Human performance is critical to success of any mission. Mismatch between people and technology can directly injure people, as in acute or cumulative musculoskeletal injuries. Mismatches can also lead to performance failure, affecting safety of the individual (e.g., driver error, amusement rider error), or indeed the public at large (e.g., Walkerton). Human performance is shaped by the design of workplaces, public facilities, and consumer products in particular the match between people and the physical and information interface with technologies.
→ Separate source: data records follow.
Definition at_start : os := {| opened := [2; 1; 0]%nat; count := 3 |}.

End Files.

(** ** Facts about float64 *)

Module FloatFacts.

(** Binary digits of a positive number. *)
Lemma digits2_pos_size (p : positive) : digits2_pos p = Pos.size p.
Proof. induction p; simpl; congruence. Qed.

Lemma Zdigits2_log2 (x : Z) : 0 < x -> Zdigits2 x = Z.log2 x + 1.
Proof.
  destruct x as [|p|p]; try lia. intros _. simpl Zdigits2.
  rewrite digits2_pos_size.
  destruct p; simpl; try rewrite Pos2Z.inj_succ; lia.
Qed.

Lemma Zdigits2_nonneg (x : Z) : 0 <= Zdigits2 x.
Proof. destruct x; simpl; lia. Qed.

Lemma Zdigits2_bounds (x : Z) :
  0 < x -> 2 ^ (Zdigits2 x - 1) <= x < 2 ^ Zdigits2 x.
Proof.
  intros H. rewrite (Zdigits2_log2 x H).
  replace (Z.log2 x + 1 - 1) with (Z.log2 x) by lia.
  apply Z.log2_spec. exact H.
Qed.

Lemma Zdigits2_unique (x k : Z) :
  0 < x -> 2 ^ (k - 1) <= x < 2 ^ k -> 0 < k -> Zdigits2 x = k.
Proof.
  intros Hx Hb Hk. rewrite (Zdigits2_log2 x Hx).
  assert (Z.log2 x = k - 1); [|lia].
  apply Z.log2_unique; [lia|]. replace (Z.succ (k - 1)) with k by lia.
  exact Hb.
Qed.

Lemma Zdigits2_le (x y : Z) : 0 <= x <= y -> Zdigits2 x <= Zdigits2 y.
Proof.
  intros [H0 Hxy]. destruct (Z.eq_dec x 0) as [->|Hx].
  - apply Zdigits2_nonneg.
  - rewrite !Zdigits2_log2 by lia.
    pose proof (Z.log2_le_mono x y Hxy). lia.
Qed.

Lemma Zdigits2_lt_pow (x k : Z) : 0 <= k -> 0 <= x < 2 ^ k -> Zdigits2 x <= k.
Proof.
  intros Hk [H0 Hx]. destruct (Z.eq_dec x 0) as [->|Hx0]; [simpl; lia|].
  rewrite Zdigits2_log2 by lia.
  assert (Z.log2 x < k); [|lia]. apply Z.log2_lt_pow2; lia.
Qed.


(** Dropping [n] low bits drops [n] digits. *)
Lemma Zdigits2_div_pow (x n : Z) :
  0 < x -> 0 <= n < Zdigits2 x ->
  0 < x / 2 ^ n /\ Zdigits2 (x / 2 ^ n) = Zdigits2 x - n.
Proof.
  intros Hx Hn. pose proof (Zdigits2_bounds x Hx) as [Hlo Hhi].
  assert (Hp : 0 < 2 ^ n) by (apply Z.pow_pos_nonneg; lia).
  assert (Hq : 2 ^ (Zdigits2 x - n - 1) <= x / 2 ^ n < 2 ^ (Zdigits2 x - n)).
  { split.
    - apply Z.div_le_lower_bound; [exact Hp|].
      rewrite <- Z.pow_add_r by lia.
      replace (n + (Zdigits2 x - n - 1)) with (Zdigits2 x - 1) by lia.
      exact Hlo.
    - apply Z.div_lt_upper_bound; [exact Hp|].
      rewrite <- Z.pow_add_r by lia.
      replace (n + (Zdigits2 x - n)) with (Zdigits2 x) by lia. exact Hhi. }
  assert (H0 : 0 < x / 2 ^ n).
  { pose proof (Z.pow_pos_nonneg 2 (Zdigits2 x - n - 1)). lia. }
  split; [exact H0|]. apply Zdigits2_unique; [exact H0 | exact Hq | lia].
Qed.

(** Appending [n] low zero bits adds [n] digits. *)
Lemma Zdigits2_mul_pow (x n : Z) :
  0 < x -> 0 <= n -> Zdigits2 (x * 2 ^ n) = Zdigits2 x + n.
Proof.
  intros Hx Hn. pose proof (Zdigits2_bounds x Hx) as [Hlo Hhi].
  assert (Hp : 0 < 2 ^ n) by (apply Z.pow_pos_nonneg; lia).
  pose proof (Zdigits2_nonneg x).
  assert (0 < Zdigits2 x) by (rewrite Zdigits2_log2 by lia;
                               pose proof (Z.log2_nonneg x); lia).
  apply Zdigits2_unique; [nia | | lia].
  replace (Zdigits2 x + n - 1) with (Zdigits2 x - 1 + n) by lia.
  rewrite !Z.pow_add_r by lia. nia.
Qed.

(** *** Shifting right *)

Lemma shr_1_m (mrs : shr_record) :
  0 <= shr_m mrs -> shr_m (shr_1 mrs) = shr_m mrs / 2.
Proof.
  destruct mrs as [m r s]. simpl. intros Hm.
  destruct m as [|p|p]; try lia; [reflexivity|].
  destruct p as [p|p|]; simpl shr_m.
  - rewrite Pos2Z.inj_xI. apply Z.div_unique with (r := 1); lia.
  - rewrite Pos2Z.inj_xO. apply Z.div_unique with (r := 0); lia.
  - reflexivity.
Qed.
Successful design of the interface between people and technology requires multidisciplinary participants and application of human factors principles at the individual interface, the group or team level, and the organizational level.

Human Factors/Ergonomics emerged onto the Canadian scientific scene in the 1960s after coming into its own in the Second World War, although the concept had previously been contemplated (Buck, 2001). While much of its foundation makes use of longer-established sciences, the field has developed new methods and areas of application, as well as a holistic, "systems" orientation that specifically balances performance and well-being on both physical and cognitive levels. While "Ergonomics" originated in Europe with its foundation in physiology, biomechanics and the origins of human fatigue, "Human Factors" (human engineering, engineering psychology) began in North America with its roots in interface design and human error and performance. Ergonomics initially looked at how task design could be improved to reduce or eliminate harm to the human operator or the consequences thereof, while Human Factors initially looked at how task design could be improved to reduce or eliminate failure of the mission as a result of the performance of the human operator, such as error. Over the intervening decades, each of these perspectives has incorporated more of the other, such that the two terms are now generally considered to be synonyms. Rather than two disciplines, or one unified discipline, there is now a spectrum that incorporates physical and cognitive task demands and physical and cognitive capacities and limitations. The emphasis of any individual researcher or practitioner's work will be dictated by the needs of the application, using a range of primary sources, including perceptual psychology, social psychology, anatomy and anthropometry, biomechanics, physiology, and design/engineering. A thorough human factors/ergonomics analysis of a person-task-environment system will consider the entire spectrum, but it is also common for analysis teams to be constituted of specialists in constituent areas.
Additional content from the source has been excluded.